Work task: Below are the records; locate each line with the word "that" and copy it.

Extracted records:
Lemma hp_ent {A} (f : ipftqent -> A) x (w : W) t : ents (sw_heap w) !! x = Some t -> hp (ent f x) w = Some (f t, w).
Proof. intros Ht. unfold hp, ent. rewrite Ht. by destruct w. Qed.

Lemma default_queue_run x p rev (w : W) t :
  ents (sw_heap w) !! x = Some t -> used_states (tqe_state0 t, tqe_state1 t) ->
  exists q, default_queue cf x p rev w = Some (q, w) /\ table_queue q.
Proof.
  intros Ht [[Hu0 _] [Hu1 _]]. unfold default_queue. repeat case_match; try (eexists; split; [done|table_queue]).
  erewrite bind_eq by (by apply hp_ent). eexists. split; [done|]. apply tcptq_queue. unfold tqe_state. by case_match.
Qed.

Lemma queue_op_move ticks x o n : queue_op (ipf_movequeue ticks x o n).
Proof. intros I HI. by apply (keeps_movequeue (fun _ => True)). Qed.
Lemma queue_op_append ticks x n p : queue_op (ipf_queueappend ticks x n p).
Proof. intros I HI. by apply (keeps_queueappend (fun _ => True)). Qed.
Lemma hp_run {A} (m : ST tqheap A) (w : W) a h' : m (sw_heap w) = Some (a, h') -> hp m w = Some (a, w <| sw_heap := h' |>).
Proof. intros Hm. unfold hp. by rewrite Hm. Qed.

(** To the end of queue [q], from another one or from none. *)
Definition enqueue (x : loc) (o : option loc) (q : loc) (ticks : Z) : ST W unit :=
  match o with
  | Some o => hp (ipf_movequeue ticks x o q)
  | None => hp (ipf_queueappend ticks x q (Some x))
  end.
Lemma enqueue_run fr K d a w x t q :
  tok fr K d a w -> ents (sw_heap w) !! x = Some t -> table_queue q ->
  exists h', enqueue x (tqe_ifq t) q (sw_ticks w) w = Some (tt, w <| sw_heap := h' |>) /\
    tok fr (fun y => K y \/ y = x) d a (w <| sw_heap := h' |>) /\ (tqe_ifq t = None -> ifq_of h' x = Some (Some q)).
Proof.
  intros Ht Hx Hq. pose proof (tk_queues _ _ _ _ _ Ht) as HQ. unfold enqueue. destruct (tqe_ifq t) as [o|] eqn:Eo.
  - destruct (qok_move _ _ _ _ _ _ _ _ HQ Hx Eo Hq) as (h' & Hr & HQ' & _). exists h'.
    split; [by apply hp_run|]. split; [|done]. eapply tok_hp; [exact Ht|apply queue_op_move|exact Hr|].
    eapply queues_ok_ext; [|exact HQ']. intros y. split; [by left|]. intros [?| ->]; [done|].
    destruct HQ as [Q HQ]. apply (eo_free K x t); [by eapply qr_ents|congruence].
  - destruct (qok_append _ _ _ _ _ _ _ HQ Hx Eo Hq) as (h' & Hr & HQ' & _ & _ & Hi). exists h'.
    split; [by apply hp_run|]. split; [|done]. by eapply tok_hp; [exact Ht|apply queue_op_append|exact Hr|].
Qed.

Lemma setqueue_run fr K d a w x e rev :
  tok fr K d a w -> sw_states w !! x = Some e ->
  exists h', ipf_state_setqueue cf x rev w = Some (tt, w <| sw_heap := h' |>) /\
    tok fr (fun y => K y \/ y = x) d a (w <| sw_heap := h' |>) /\
    (~ K x -> exists q, default_queue cf x (is_p (s_is e)) rev w = Some (q, w) /\ ifq_of h' x = Some (Some q)).
Proof.
  intros Ht He. destruct (tk_ents _ _ _ _ _ Ht x) as [t Hx]; [by eexists|].
  pose proof (tk_queues _ _ _ _ _ Ht) as [Q HQ]. destruct (qr_ents _ _ _ _ _ HQ x t Hx) as [Hu Hp _ _].
  unfold ipf_state_setqueue. rewrite (bind_eq _ _ _ _ _ (st_run _ _ _ He)). erewrite bind_eq by (by apply hp_ent). rewrite Hp.
  destruct (default_queue_run x (is_p (s_is e)) rev w t Hx Hu) as (q & Hq & Hqt).
  rewrite (bind_eq _ _ _ _ _ Hq). erewrite bind_eq by (by apply hp_ent). rewrite (bind_eq _ _ _ _ _ eq_refl).
  destruct (enqueue_run fr K d a w x t q Ht Hx Hqt) as (h' & R & T & Hi). exists h'. split; [done|]. split; [done|].
  intros HK. exists q. split; [done|]. apply Hi. destruct (tqe_ifq t) eqn:Eo; [|done]. exfalso. apply HK.
  apply (eo_free K x t); [by eapply qr_ents|congruence].
Qed.

Definition prepared (w : W) (e : ips) : ips :=
  (resolve_ifps (sw_ext w) e) <| is_hv ::= fun hv => hv mod ipf_state_size cf |>.
Lemma resolve_is ex e : s_is (resolve_ifps ex e) = s_is e.
Proof.
  unfold resolve_ifps. generalize ([0; 1; 2; 3]). intros l. revert e. induction l as [|i l IH]; intros e; cbn [foldl]; [done|].
  rewrite IH. unfold resolve_ifp. by case_match.
Qed.
Lemma same_links_trans e1 e2 e3 : same_links e1 e2 -> same_links e2 e3 -> same_links e1 e3.
Proof. intros [? ? [] ? ? ? []] [? ? [] ? ? ? []]. all: split; first [congruence|left; congruence|right; congruence]. Qed.
Lemma resolve_links ex e : same_links e (resolve_ifps ex e) /\ is_rule (resolve_ifps ex e) = is_rule e.
Proof.
  unfold resolve_ifps. generalize ([0; 1; 2; 3]). intros l. revert e. induction l as [|i l IH]; intros e; cbn [foldl].
  - split; [apply same_links_refl|done].
  - destruct (IH (resolve_ifp ex (is_v (s_is e)) i e)) as [IH1 ->].
    assert (Hl : same_links e (resolve_ifp ex (is_v (s_is e)) i e) /\ is_rule (resolve_ifp ex (is_v (s_is e)) i e) = is_rule e).
    { unfold resolve_ifp. case_match; [split; [apply same_links_refl|done]|]. split; [split; auto|done]. }
    destruct Hl. split; [by eapply same_links_trans|done].
Qed.

(** An entry that is not inserted yet can be filled in. *)
Lemma tok_fresh_st K d a w x f :
  (forall e, sw_states w !! x = Some e -> is_sti (s_is (f e)) = is_sti (s_is e) /\ is_tqehead (f e) = is_tqehead e /\
    (forall v, is_me (f e) = Some v -> is_me e = Some v \/ is_Some (sw_saved w !! v))) ->
  tok (Some x) K d a w -> tok (Some x) K d a (w <| sw_states ::= alter f x |>).
Proof.
  intros Hf Ht. set (w' := w <| sw_states ::= alter f x |>).
  assert (Hne : forall y, y ∈ sw_list w -> x <> y) by (intros y [_ Hy]%(tk_list _ _ _ _ _ Ht) ->; done).
  assert (Hl : forall y, y ∈ sw_list w -> sw_states w' !! y = sw_states w !! y)
    by (intros y Hy; cbn; by rewrite lookup_alter_ne by auto).
  destruct Ht. split; try done.
  - intros y Hy. apply alter_some in Hy. auto.
  - intros y e' He'. cbn in He'. apply lookup_alter_cases in He' as [(-> & e & He & ->)|[Hyx He]].
    + destruct (Hf e He) as (E1 & E2 & E3). destruct (tk_entry0 x e He) as [? ? Hme _ _].
      split; [by rewrite E1|by rewrite E2| |done|done].
      intros v Hv. destruct (E3 v Hv); auto.
    + destruct (tk_entry0 y e' He) as [? ? ? ? ?]. by split.
  - intros y. cbn. by rewrite alter_some.
  - intros i y Hy. destruct (tk_chain0 i y Hy) as (? & Hyx & e & He & Hi). split; [done|]. split; [done|].
    exists e. split; [|done]. cbn. by rewrite lookup_alter_ne by congruence.
  - transitivity (count (orphaned w) (sw_list w)); [exact tk_orphan0|]. apply count_ext. intros y Hy. unfold orphaned. by rewrite Hl.
  - intros r. replace (holders w' r) with (holders w r); [apply tk_holders0|].
    apply count_ext. intros y Hy. unfold rule_held. by rewrite Hl.
  - by apply fresh_alter.
Qed.

Lemma holders_fresh K d a w x f r : tok (Some x) K d a w ->
  holders (w <| sw_states ::= alter f x |>) r = holders w r.
Proof.
  intros Ht. apply count_ext. intros y [_ Hy]%(tk_list _ _ _ _ _ Ht). unfold rule_held. cbn.
  by rewrite lookup_alter_ne by congruence.
Qed.

(** The reference that an entry holds on its rule. *)
Definition take_rule (fr : option loc) (fam : Z) (src : i6addr) : ST W bool :=
  match fr with
  | None => mret true
  | Some fr =>
      r ← srule fr;
      ok ← (if sr_max_nodes r =? 0 then mret true else ext (env_ht_node_add fr fam src));
      when_ ok (upd_srule fr (fun r => r <| sr_ref ::= fun n => n + 1 |> <| sr_statecnt ::= fun n => n + 1 |>));;
      mret ok
  end.
Lemma take_rule_run w fr fam src : (forall r, fr = Some r -> rule_ok w r) ->
  exists ok w1, take_rule fr fam src w = Some (ok, w1) /\ same_core w w1 /\ sw_fin w1 = sw_fin w /\
    (ok = true -> forall r, fr = Some r -> exists rl, sw_rules w1 !! r = Some rl /\ holders w1 r < sr_ref rl).
Proof.
  intros Hr. destruct fr as [r|]; [|exists true, w; split; [done|]; split; [apply same_core_refl|by split]].
  destruct (Hr r eq_refl) as (rl & Hrl & Hh). cbn [take_rule]. erewrite bind_eq by (unfold srule; by rewrite Hrl).
  assert (X : exists ok ex, (if sr_max_nodes rl =? 0 then mret true else ext (env_ht_node_add r fam src)) w =
    Some (ok, w <| sw_ext := ex |>)).
  { case_match; [exists true, (sw_ext w); by destruct w|]. unfold ext. destruct (env_ht_node_add _ _ _ _) as [ok ex]. eauto. }
  destruct X as (ok & ex & X). rewrite (bind_eq _ _ _ _ _ X). destruct ok; cbn [when_].
  - erewrite bind_eq by (by eapply upd_srule_run). set (f := fun r : strule => r <| sr_ref ::= fun n => n + 1 |> <| sr_statecnt ::= fun n => n + 1 |>).
    set (w1 := _ <| sw_rules ::= _ |>). exists true, w1. split; [done|]. split.
    + eapply same_core_trans; [apply same_core_ext|]. apply same_core_rule. intros rl'. split; [done|cbn; lia].
    + split; [done|]. intros _ r0 [= <-]. exists (f rl). split; [by apply lookup_alter_Some_eq|]. cbn. change (holders w1 r) with (holders w r). lia.
  - eexists false, _. split; [done|]. split; [apply same_core_ext|done].
Qed.

Lemma states_twice f g x (w : W) :
  w <| sw_states ::= alter g x |> <| sw_states ::= alter f x |> = w <| sw_states ::= alter (fun e => f (g e)) x |>.
Proof. cbn. by rewrite alter_twice. Qed.

(** [ipf_state_insert] completes; the entry is in the table, or refused and as it was. *)
Lemma state_insert_run w x e rev :
  fresh_ok x w -> sw_states w !! x = Some e -> (forall r, is_rule e = Some r -> rule_ok w r) ->
  exists r w', ipf_state_insert cf x rev w = Some (r, w') /\ (r = 0 \/ r = -1) /\ sw_states w' !! x = Some (
      let e' := prepared w e in if r =? 0 then e' <| is_listed := true |> <| is_hashed := true |> else e') /\
    (forall y, y <> x -> sw_states w' !! y = sw_states w !! y) /\
    (if r =? 0 then table_ok w' /\ sw_fin w' = sw_fin w /\ sw_list w' = x :: sw_list w /\
        sw_table w' = upd_at (is_hv e mod ipf_state_size cf) (cons x) (sw_table w) /\
        exists q, ifq_of (sw_heap w') x = Some (Some q) /\
          (is_p (s_is e) = IPPROTO_UDP -> q = ipf_state_udptq cf \/ q = ipf_state_udpacktq cf)
     else fresh_ok x w' /\ sw_list w' = sw_list w /\ sw_table w' = sw_table w).
Proof.
  intros [Ht _] He Hr. unfold ipf_state_insert. rewrite (bind_eq _ _ _ w w eq_refl).
  rewrite (bind_eq _ _ _ _ _ (upd_st_run _ _ _ _ He)).
  erewrite bind_eq by (eapply upd_st_run; by apply lookup_alter_Some_eq).
  set (w1 := w <| sw_states ::= _ |> <| sw_states ::= _ |>).
  assert (E1 : w1 = w <| sw_states ::= alter (prepared w) x |>) by (unfold w1; rewrite states_twice; reflexivity).
  clearbody w1. subst w1. set (w1 := w <| sw_states ::= _ |>).
  destruct (resolve_links (sw_ext w) e) as [Hle Hre].
  assert (Hp : forall e, same_links e (resolve_ifps (sw_ext w) e)) by (intros; apply resolve_links).
  assert (T1 : tok (Some x) (in_table w) 0 0 w1).
  { apply tok_fresh_st; [|done]. intros e0 _. destruct (Hp e0) as [? ? Hm _ _ _ _]. split_and!; [done|done|].
    intros v Hv. left. destruct Hm as [<-|Hm]; [done|]. change (is_me (resolve_ifps (sw_ext w) e0) = Some v) in Hv. congruence. }
  assert (S1 : sw_states w1 !! x = Some (prepared w e)) by by apply lookup_alter_Some_eq.
  rewrite (bind_eq _ _ _ _ _ (st_run _ _ _ S1)).
  assert (Hh1 : forall r, holders w1 r = holders w r) by (intros r; by eapply holders_fresh).
  assert (O1 : forall y, y <> x -> sw_states w1 !! y = sw_states w !! y) by (intros y Hy; cbn; by rewrite lookup_alter_ne by congruence).
  replace (is_rule (prepared w e)) with (is_rule e) by (symmetry; exact Hre).
  fold (take_rule (is_rule e) (is_family (prepared w e)) (is_src (s_is (prepared w e)))).
  destruct (take_rule_run w1 (is_rule e) (is_family (prepared w e)) (is_src (s_is (prepared w e)))) as (ok & w2 & R2 & C2 & F2 & Hok).
  { intros r Hre'. destruct (Hr r Hre') as (rl & Hrl & ?). exists rl. split; [done|]. by rewrite Hh1. }
  rewrite (bind_eq _ _ _ _ _ R2). clear R2. destruct ok; cbn [negb].
  2: { exists (-1), w2. change (-1 =? 0) with false. cbv iota. rewrite (sc_states _ _ C2), (sc_list _ _ C2), (sc_table _ _ C2). split_and!; try done; [by right|].
       apply (fresh_ok_same x w1); [done|]. split; [exact T1|by eexists]. }
  set (h := is_hv e mod ipf_state_size cf).
  assert (Hh : is_hv (prepared w e) = h) by exact (f_equal (fun z => z mod ipf_state_size cf) (sl_hv _ _ Hle)).
  rewrite (bind_eq _ _ _ tt (w2 <| iss_wild := iss_wild w2 + b2z (has (is_flags (s_is (prepared w e))) (Z.lor SI_WILDP SI_WILDA)) |>)).
  2: { destruct (has _ (Z.lor _ _)); cbn [when_]; [done|]. destruct w2. cbn. by rewrite Z.add_0_r. }
  rewrite (bind_eq _ _ _ tt _ eq_refl), Hh. set (w3 := _ <| iss_active_proto ::= _ |>).
  assert (C3 : same_core w1 w3) by (eapply same_core_trans; [exact C2|]; same_core).
  assert (S3 : sw_states w3 !! x = Some (prepared w e)) by by rewrite (sc_states _ _ C3).
  rewrite (bind_eq _ _ _ _ _ (link_run x h w3 _ S3)).
  assert (T4 : tok None (in_table w) 0 0 (linked x h w3)).
  { eapply tok_link; [by eapply tok_same|done|done|apply Z.mod_pos_bound, Ht|].
    intros r Hre'. rewrite (Hre : is_rule (prepared w e) = _) in Hre'. destruct (Hok eq_refl r Hre') as (rl & ? & ?). by exists rl. }
  assert (S4 : sw_states (linked x h w3) !! x = Some (prepared w e <| is_listed := true |> <| is_hashed := true |>))
    by exact (lookup_alter_Some_eq _ _ _ _ S3).
  destruct (setqueue_run _ _ _ _ _ x _ rev T4 S4) as (h5 & R5 & T5 & Hq5). rewrite (bind_eq _ _ _ _ _ R5).
  exists 0. eexists. split; [done|]. change (0 =? 0) with true. cbv iota zeta. split; [by left|]. split; [exact S4|]. split.
  { intros y Hy. cbn. rewrite lookup_alter_ne by congruence. rewrite <- O1 by done. exact (f_equal (.!! y) (sc_states _ _ C2)). }
  cbv iota. split; [|split; [exact F2|split]].
  - eapply tok_K_ext; [|exact T5]. intros y. transitivity (in_table w3 y \/ y = x).
    + by rewrite (same_core_in_table _ _ C3).
    + symmetry. apply (in_table_linked w3 x h y).
  - cbn. by rewrite (sc_list _ _ C2).
  - split; [cbn; by rewrite (sc_table _ _ C2)|].
    assert (HK : ~ in_table w x) by (intros [i Hi]; by destruct (tk_chain _ _ _ _ _ Ht _ _ Hi) as (_ & ? & _)).
    destruct (Hq5 HK) as (q & Hq & Hi). exists q. split; [done|]. intros Hp1.
    replace (is_p (s_is _)) with IPPROTO_UDP in Hq by (rewrite <- Hp1; symmetry; exact (f_equal is_p (resolve_is (sw_ext w) e))).
    cbn in Hq. unfold mret, st_ret in Hq. injection Hq as <-. case_match; [by right|by left].
Qed.
Lemma clone_found P fin tcp x (w : W) : inv P w -> wlp (ipf_state_clone cf fin tcp x) (found P) w.
Proof.
  intros Hw. unfold ipf_state_clone. rewrite wp_bind, wp_gets.
  destruct (iss_active (id w) =? ipf_state_max cf).
  { rewrite wp_bind. eapply wp_mono; [by apply (keeps_doflush P 1)|]. intros [] w' Hw'. by split. }
  rewrite wp_bind. unfold wpg at 1, kmalloc. destruct (sw_allocs w) as [|[c|] l] eqn:Ea; [by split| |].
  2: { split; [|done]. destruct Hw as [Ht Hp]. split; [|done]. by apply (table_ok_nomem cf). }
  set (w1 := w <| sw_allocs := l |>). rewrite wp_bind. apply wlp_st. intros e He.
  rewrite wp_bind. apply wlp_ent. intros t Ex. cbn [id].
  rewrite wp_bind, wp_modify, wp_bind. set (t' := t <| tqe_pnext := None |> <| tqe_next := None |> <| tqe_ifq := None |>
    <| tqe_parent := Some c |> <| tqe_die := _ |> <| tqe_state0 := 0 |> <| tqe_state1 := 0 |>).
  set (w2 := w1 <| sw_states ::= _ |> <| sw_heap ::= _ |>).
  apply wlp_upd_st. intros e' E2. assert (e' = e) as ->.
  { unfold w2 in E2. cbn in E2. rewrite lookup_insert_eq in E2. congruence. }
  set (f := fun e : ips => e <| s_is ::= _ |>). set (w3 := w2 <| sw_states ::= alter f c |>).
  pose proof Hw as [Ht Hp]. destruct (entry_ok_of w x e Ht He) as [_ Etq Eme _ _].
  destruct (ent_ok_of w x t Ht Ex) as [Hu Hfl _ _].
  assert (F3 : fresh_ok cf c (w1 <| sw_states ::= <[c := f e]> |> <| sw_heap ::= (fun h => h <| ents ::= <[c := t']> |>) |>)).
  { by apply (fresh_new cf w). }
  assert (E3 : w3 = w1 <| sw_states ::= <[c := f e]> |> <| sw_heap ::= (fun h => h <| ents ::= <[c := t']> |>) |>).
  { unfold w3, w2. cbn. f_equal. apply map_eq. intros y. rewrite lookup_alter, !lookup_insert. by repeat case_decide. }
  assert (S3 : forall y, y <> c -> sw_states w3 !! y = sw_states w !! y).
  { intros y Hy. rewrite E3. cbn. by rewrite lookup_insert_ne by congruence. }
  assert (E4 : sw_states w3 !! c = Some (f e)) by (rewrite E3; apply lookup_insert_eq).
  assert (Hc : sw_states w !! c = None).
  { destruct (tk_allocs cf _ _ _ _ _ Ht) as [_ Hf]. apply Hf. rewrite Ea. by left. }
  assert (Hr : forall r, is_rule (f e) = Some r -> rule_ok w3 r).
  { intros r Er. destruct (entry_rule_ok w x e r Ht He Er) as (rl & Hrl & ?). exists rl. split; [by rewrite E3|].
    replace (holders w3 r) with (holders w r); [done|]. rewrite E3. apply count_ext. intros y Hy. unfold rule_held. cbn.
    rewrite lookup_insert_ne; [done|]. intros ->. apply (tk_list cf _ _ _ _ _ Ht) in Hy as [[? ?] _]. congruence. }
  rewrite <- E3 in F3. clearbody w3. rewrite wp_bind.
  destruct (state_insert_run cf w3 c (f e) (fin_rev fin) F3 E4 Hr) as (r & w4 & R4 & Hr01 & S4 & O4 & C4).
  unfold wpg at 1. rewrite R4. assert (O5 : forall y, y <> c -> sw_states w4 !! y = sw_states w !! y)
    by (intros y Hy; rewrite O4, S3; done).
  destruct (Z.eqb_spec r 0) as [->|Hr0].
  2: { destruct C4 as (F4 & _ & _). destruct Hr01 as [->| ->]; [done|].
       change (-1 =? -1) with true. cbv iota. rewrite wp_bind, wp_modify. split; [|done]. by apply (fresh_delete P w4 c w). }
  change (0 =? -1) with false. cbv iota. destruct C4 as (T4 & _ & _).
  set (P' := fun y => P y \/ y = c). assert (I4 : inv P' w4).
  { split; [done|]. intros y [Hy| ->]; [|by eexists]. apply (hashed_states w); [|auto]. apply O5. intros ->.
    destruct (Hp c Hy) as (? & ? & _). congruence. }
  apply (wp_mono _ _ (fun r w' => inv P' w' /\ r = Some c)).
  2: { intros r' w' [Hi ->]. split; [eapply inv_mono; [|exact Hi]; unfold P'; tauto|]. apply Hi. by right. }
  clear - I4. clearbody P'. revert w4 I4. intros w I0.
  kstep u w1 I1. kstep e w2 I2. kstep u' w3 I3. kstep e' w4 I4. kstep u'' w5 I5. by split.
Qed.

Your solution:
(** An entry that is not inserted yet can be filled in. *)
(** The reference that an entry holds on its rule. *)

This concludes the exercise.